La biblio de Gaspard, Manon Faivre
Quelques coups de cœur de Manon Faivre: «Le chemin», «Hekla et Laki» et «Le dégât des eaux» (© Véronique Kipfer)

Il y a aussi «tous ces ouvrages incroyables» comme Hekla et Laki, de Marine Schneider: un conte philosophique sur l’attachement et la mort, qu’elle rêve de présenter mais ne sait pour l’instant pas «par quel bout prendre». «Parfois, je rame un bon moment avant de savoir comment illustrer l’ouvrage. Puis j’ai soudain une idée…»

C’est d’ailleurs ce qu’elle aime le plus dans la littérature jeunesse: tout n’est pas cousu de fil blanc comme dans les livres pour «grands». «Tous les thèmes possibles sont abordés, en allant à l’essentiel, et sans pudeur – ce qui ne veut pas dire pour autant que c’est trash! En un livre et quelques pages, on explore totalement une thématique qui se lit à deux niveaux, celui de l’enfant, et celui de l’adulte, avec son propre bagage. Et quand le livre est bien écrit et bien dessiné, la découverte est très intense.»

À chaque enfant ses découvertes littéraires
Elle partage bien sûr déjà sa passion avec ses deux bouts de chou, qui explorent les livres chacun à leur manière: Gaspard, en se plongeant avec délices dans l’univers des chevaliers, des pirates, de l’espace, des dinosaures – et de Noël, une thématique qu’il aime tellement qu’il a chanté «Petit Papa Noël» durant près d’une année lorsqu’il avait trois ans. «Il adore aussi toujours son tout premier livre sur les tracteurs. On l’a tellement lu que je le connais encore par c
œur, et lui aussi… mais je dois le garder précieusement dans la bibliothèque!», s’amuse sa maman. «Mais il a aussi la sienne, dans laquelle sont rangés ses Yakari, ses BD Animal Jack, etc.» À son grand dam, son fils voue aussi une véritable passion à l’encyclopédie Pokémon, à peu près impossible à lire à haute voix: «Je me rappelle d’ailleurs avoir fait un jour un post sur ce que j’appelle «la bibliothèque des horreurs», c’est-à-dire tous ces livres mal imprimés et proposant un contenu peu enrichissant, et cette encyclopédie en faisait partie!» À un an, Léonore, en revanche, préfère «travailler» le livre, ainsi qu’en témoignent les pages froissées ou arrachées ici et là. Ou alors elle l’utilise comme un doudou: «Elle a entre autres un livre des Zozos qu’elle aime beaucoup. Elle le prend avec elle à la sieste, en disant: “Les zozos, dodo!”»

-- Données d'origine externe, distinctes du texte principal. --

(* ===== verification/Service.v ===== *)
(** * Service: what the endpoint packages share.

    [payment], [refund], [repayment], [bill], [transaction], [credit] and
    [virtualaccount] each define a [Service] around a client and write out the same two
    shapes of method: submit a request body ([submit], [post]) or fetch by query
    ([fetch]).  The shapes are stated here once, with the packages' messages, paths,
    types and validators as arguments; each method is an instance in its package's
    file. *)
From S2P Require Import Prelude GoStd Errors Canonical GoCrypto Sign GoHttp Json Codec Schema Transport World Client Doer.

(** [start := p.Start; if start <= 0 { start = DefaultStart }] *)
Definition or_default (n default : Z) : Z := if n <=? 0 then default else n.

Section Service.
Context {R : RSA} {E : Env} {FC : FloatConv}.

(** [type Service struct { c *atomefin.Client }]; a nil [*Service] is [None]. *)
Record Service := mkService { sv_c : option Client }.

(** [New] *)
Definition NewService (c : option Client) : option Service :=
  match c with None => None | Some c => Some (mkService (Some c)) end.

(** [Service.Client] *)
Definition Service_Client (s : option Service) : option Client :=
  match s with None => None | Some s => sv_c s end.

(** [checkConfigured], with the package's messages. *)
Definition check_service (nil_service nil_client : string) (s : option Service) : option error :=
  match s with
  | None => Some (EValidation "service" nil_service)
  | Some s => match sv_c s with
              | None => Some (EValidation "service" nil_client)
              | Some _ => None
              end
  end.

(** The response of [op]: the decoded body of a 2xx or 3xx answer. *)
Definition decoded {O} (co : codec O) (op : string) (resp : res RawResponse) : res O :=
  match resp with
  | Err err => Err err
  | Ok resp =>
      match unmarshal co (Body resp) with
      | Some out => Ok out
      | None => Err (ETransport "unmarshal" op
                       (Some (EErrorf "decode %s response: %w" [AStr op; AWrap (EStd "json")])) false)
      end
  end.

(** Marshal, [DoSigned], decode. *)
Definition post {I O} (ci : codec I) (co : codec O) (c : Client) (ctx : context) (op : string) (req : I)
    (opts : list (option extraHeaderOpt)) : M (res O) :=
  match marshal ci req with
  | Err err => ret (Err (ESignature "marshal" (Some err)))
  | Ok body =>
      let! resp := DoSigned c ctx "POST" op body opts in
      ret (decoded co op resp)
  end.

(** [DoSignedGET], decode. *)
Definition get {O} (co : codec O) (c : Client) (ctx : context) (op : string) (q : Values) : M (res O) :=
  let! resp := DoSignedGET c ctx op q [] in
  ret (decoded co op resp).

Section Submit.
Context {Req Resp : Type}.
Variables (check : option Service -> option error) (nil_request : string).
Variables (getID : Req -> string) (setID : string -> Req -> Req).
Variable validate : Req -> option error * Req.
Variable call : Client -> Req -> M (res Resp).

(** [if req.RequestID == "" { req.RequestID = s.c.NewRequestID() }] *)
Definition ensureID (c : Client) (req : Req) : M Req :=
  if is_empty (getID req)
  then let! id := NewRequestID c in ret (setID id req)
  else ret req.

(** A method that takes a request by reference; it returns the request as it leaves it.
    [validate] may write to it.  ([check] passes only with a client, so the second branch
    is not taken.) *)
Definition submit (s : option Service) (req : option Req) : M (res Resp * option Req) :=
  match check s, Service_Client s with
  | Some err, _ => ret (Err err, req)
  | None, None => ret (Err (ENew "unreachable: nil Client"), req)
  | None, Some c =>
      match req with
      | None => ret (Err (EValidation "request" nil_request), None)
      | Some req =>
          let! req := ensureID c req in
          match validate req with
          | (Some err, req) => ret (Err err, Some req)
          | (None, req) =>
              let! resp := call c req in
              ret (resp, Some req)
          end
      end
  end.
End Submit.

(** A method without a request id: check, validate, call. *)
Definition fetch {Resp} (check : option Service -> option error) (validated : option error)
    (call : Client -> M (res Resp)) (s : option Service) : M (res Resp) :=
  match check s, Service_Client s with
  | Some err, _ => ret (Err err)
  | None, None => ret (Err (ENew "unreachable: nil Client"))
  | None, Some c =>
      match validated with
      | Some err => ret (Err err)
      | None => call c
      end
  end.

(** * Specification *)

(** A request dispatched to [op] and the answer decoded. *)
Definition called {O} (co : codec O) (c : Client) (op canonical : string) (extra : Header) (pl : request_plan)
    (i : nat) (r : res O) (es : list event) : Prop :=
  exists raw, dispatch_run c op (c_baseURL c +:+ op) canonical extra pl i raw es /\ r = decoded co op raw.

Definition posted {O} (co : codec O) (c : Client) (op body : string) (opts : list (option extraHeaderOpt))
    : nat -> res O -> list event -> Prop :=
  called co c op body (apply_doSigned_options opts)
    (mkRequestPlan "POST" (c_baseURL c +:+ op) "" (Some body)).

Definition fetched {O} (co : codec O) (c : Client) (op : string) (q : Values) : nat -> res O -> list event -> Prop :=
  called co c op (CanonicalQueryFirstValue q) ∅
    (mkRequestPlan "GET" (c_baseURL c +:+ op) (EncodeWireQueryRFC3986 q) None).

(** What submitting [req] does: the request is given an id if it has none, and then
    either rejected by [validate], with no signature and no exchange, or posted, as the
    JSON encoding of the request that is handed back. *)
Definition submitted {I O} (ci : codec I) (co : codec O) (c : Client) (op : string)
    (getID : I -> string) (setID : string -> I -> I) (validate : I -> option error * I)
    (opts : I -> list (option extraHeaderOpt)) (req : I)
    (i : nat) (out : res O * option I) (es : list event) : Prop :=
  exists q ids es', es = ids ++ es' /\
    (if is_empty (getID req) then exists id, q = setID id req /\ ids = [EvRequestID id] else q = req /\ ids = []) /\
    out.2 = Some (validate q).2 /\
    match (validate q).1 with
    | Some err => out.1 = Err err /\ es' = []
    | None => posted co c op (json_print (c_enc ci (validate q).2)) (opts (validate q).2)
                (i + length ids)%nat out.1 es'
    end.

(** * Lemmas *)

Lemma ready_attempts c : client_ready c -> 1 <= MaxAttempts (c_retry c).
Proof. intros Hc. exact (proj1 (proj1 (Validate_None _) (ready_retry _ Hc))). Qed.

Lemma called_map {O} (co : codec O) c op canonical extra pl ctx :
  client_ready c ->
  extends (let! resp := signAndDispatch c ctx op (c_baseURL c +:+ op) canonical extra pl in ret (decoded co op resp))
    (called co c op canonical extra pl).
Proof.
  intros Hc. eapply extends_bind; [apply (signAndDispatch_run c op _ canonical extra pl ctx), ready_attempts, Hc|].
  intros raw _. apply extends_ret. intros _ n es _ Hrun. exists raw. by rewrite app_nil_r.
Qed.

Lemma post_posted {I O} (ci : codec I) (co : codec O) c ctx op req opts :
  client_ready c -> bad_path op = false ->
  extends (post ci co c ctx op req opts) (posted co c op (json_print (c_enc ci req)) opts).
Proof.
  intros Hc Hp. unfold post, marshal, DoSigned. rewrite MarshalSigning_print, Hp. cbn [negb].
  rewrite bool_decide_true by done. cbn [negb]. by apply called_map.
Qed.

Lemma get_fetched {O} (co : codec O) c ctx op q :
  client_ready c -> bad_path op = false -> extends (get co c ctx op q) (fetched co c op q).
Proof. intros Hc Hp. unfold get, DoSignedGET. rewrite Hp. by apply called_map. Qed.

(** Every exchange of a call is the planned request, signed over [canonical]. *)
Lemma called_requests {O} (co : codec O) c op canonical extra pl i r es :
  called co c op canonical extra pl i r es ->
  signed es = [canonical] /\
  exists authValue, Forall (fun x => is_request c authValue extra pl x.1) (exchanges i es).
Proof.
  intros (raw & [err Hs Hx _|s ctx_err sig Hs _ _ Ha] & _); (split; [done|]).
  - exists "". by rewrite Hx.
  - eexists. eapply attempts_requests, Ha.
Qed.

(** A response is the decoding of the last answer. *)
Lemma called_ok {O} (co : codec O) c op canonical extra pl i out es :
  called co c op canonical extra pl i (Ok out) es ->
  exists pre req rs body, exchanges i es = pre ++ [(req, Ok rs)] /\ rs_StatusCode rs < 400 /\
    readAndClose rs (c_maxRespBytes c) = (body, None) /\ unmarshal co body = Some out.
Proof.
  intros (raw & Hrun & Hd). unfold decoded in Hd. destruct raw as [resp|]; [|done].
  destruct (unmarshal co (Body resp)) as [o|] eqn:Eu; [|done]. injection Hd as <-.
  inversion Hrun as [err _ _ He|s ctx_err sig _ _ _ Ha]; subst; [by destruct (_ || _)|].
  destruct (attempts_ok _ _ _ _ _ _ _ _ _ _ Ha eq_refl) as (pre & req & rs & Hx & _ & Hst & Hr). naive_solver.
Qed.

(** It is the network's answer to the planned request. *)
Lemma called_answer {O} (co : codec O) c op canonical extra pl i out es :
  called co c op canonical extra pl i (Ok out) es ->
  exists j authValue req rs body, is_request c authValue extra pl req /\ net j req = Ok rs /\
    rs_StatusCode rs < 400 /\ readAndClose rs (c_maxRespBytes c) = (body, None) /\ unmarshal co body = Some out.
Proof.
  intros Hc. destruct (called_requests _ _ _ _ _ _ _ _ _ Hc) as (_ & authValue & Hreq).
  destruct (called_ok _ _ _ _ _ _ _ _ _ Hc) as (pre & req & rs & body & Hx & Hst & Hr & Hu).
  assert (Hin : (req, Ok rs) ∈ exchanges i es) by (rewrite Hx; apply elem_of_app; right; by left).
  destruct (exchanges_net _ _ _ Hin) as [j Hj]. rewrite Forall_forall in Hreq.
  exists j, authValue, req, rs, body. split_and!; try done. exact (Hreq _ Hin).
Qed.

(** A header the caller adds, other than the SDK's own, reaches the wire. *)
Lemma extra_header c authValue opts k v :
  isReservedHeader (CanonicalHeaderKey k) = false ->
  Header_Get (addExtraHeaders (apply_doSigned_options (opts ++ [Some (WithRequestHeader k v)]))
                (populateHeaders c ∅ authValue)) k = v.
Proof.
  intros Hres. unfold Header_Get. rewrite addExtraHeaders_lookup by apply apply_options_canonical.
  rewrite Hres, apply_options_snoc. unfold applyDoSigned. rewrite Header_Set_lookup. cbn [WithRequestHeader eh_key eh_value].
  by rewrite bool_decide_true.
Qed.

Lemma submit_submitted {I O} (ci : codec I) (co : codec O) check nil_request getID setID validate
    (call : Client -> I -> M (res O)) c op opts req :
  check (Some (mkService (Some c))) = None ->
  (forall q, extends (call c q) (posted co c op (json_print (c_enc ci q)) (opts q))) ->
  extends (submit check nil_request getID setID validate call (Some (mkService (Some c))) (Some req))
    (submitted ci co c op getID setID validate opts req).
Proof.
  intros Hcheck Hcall. unfold submit. rewrite Hcheck. cbn [Service_Client sv_c].
  eapply (extends_bind _ _ (fun _ q es => if is_empty (getID req)
    then exists id, q = setID id req /\ es = [EvRequestID id] else q = req /\ es = [])).
  { unfold ensureID. destruct (is_empty (getID req)).
    - intros w. cbn. split; [lia|]. eexists. split; [done|]. by eexists.
    - by apply extends_ret. }
  intros q _. destruct (validate q) as [[err|] q'] eqn:Ev.
  - apply extends_ret. intros _ n es _ Hq. exists q, es, []. rewrite Ev. by split_and!.
  - eapply extends_bind; [apply Hcall|]. intros r _. apply extends_ret.
    intros _ n' es' _ Hpost n es -> Hq. rewrite app_nil_r in *. exists q, es, es'. rewrite Ev. split_and!; try done.
    cbn [fst snd]. assert (length (effects es) = length es) as <-; [|done].
    destruct (is_empty _); destruct Hq as [? Hq]; [destruct Hq as [_ ->]|subst]; done.
Qed.

Lemma fetch_ok {O} check validated (call : Client -> M (res O)) c (P : nat -> res O -> list event -> Prop) :
  check (Some (mkService (Some c))) = None -> validated = None -> extends (call c) P ->
  extends (fetch check validated call (Some (mkService (Some c)))) P.
Proof. intros Hc -> H. unfold fetch. by rewrite Hc. Qed.

(** A call whose arguments are refused signs and sends nothing. *)
Definition refused {O} (r : M (res O)) : Prop := exists err, r = ret (Err err).

(** A fetching method refines its specification: the arguments the validator accepts are
    fetched, the others refused. *)
Lemma fetch_refines {O} check validated (call : Client -> M (res O)) c (P : nat -> res O -> list event -> Prop) (contract : Prop) :
  (validated = None <-> contract) ->
  check (Some (mkService (Some c))) = None -> (contract -> extends (call c) P) ->
  (contract -> extends (fetch check validated call (Some (mkService (Some c)))) P) /\
  (~ contract -> refused (fetch check validated call (Some (mkService (Some c))))).
Proof.
  intros Hv Hc Hcall. split; intros Hk; [apply fetch_ok; [done|by apply Hv|auto]|].
  unfold fetch, refused. rewrite Hc. cbn [Service_Client sv_c]. destruct validated as [err|]; [by eexists|].
  destruct Hk. by apply Hv.
Qed.

End Service.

La biblio de Gaspard, Manon Faivre
Gaspard adore les livres sur Noël... et l'encyclopédie Pokémon (difficile à lire à voix haute...) (© Véronique Kipfer)

C’est d’ailleurs en devenant maman que Manon Faivre a réalisé que certains sujets ne sont pas toujours bien traités – ou pas traités du tout – dans les livres pour la jeunesse. Un manque qui lui donne envie de prendre tout bientôt la plume, pour écrire son propre ouvrage… mais chut! Elle ne nous en dira pas plus, pour l’instant. De toute façon, l’heure tourne et Léonore va bientôt se réveiller, il est temps de prendre congé. On redescend l’escalier pour aller encore admirer une autre bibliothèque dans la chambre d’amis, où de nombreux livres sont soigneusement étiquetés et rangés par thématique: peur du noir, Halloween, relations parents-enfants, grossesse, etc. «Mon mari se moque parfois de moi, en disant que je n’ai jamais cessé d’être bibliothécaire», remarque Manon Faivre en souriant.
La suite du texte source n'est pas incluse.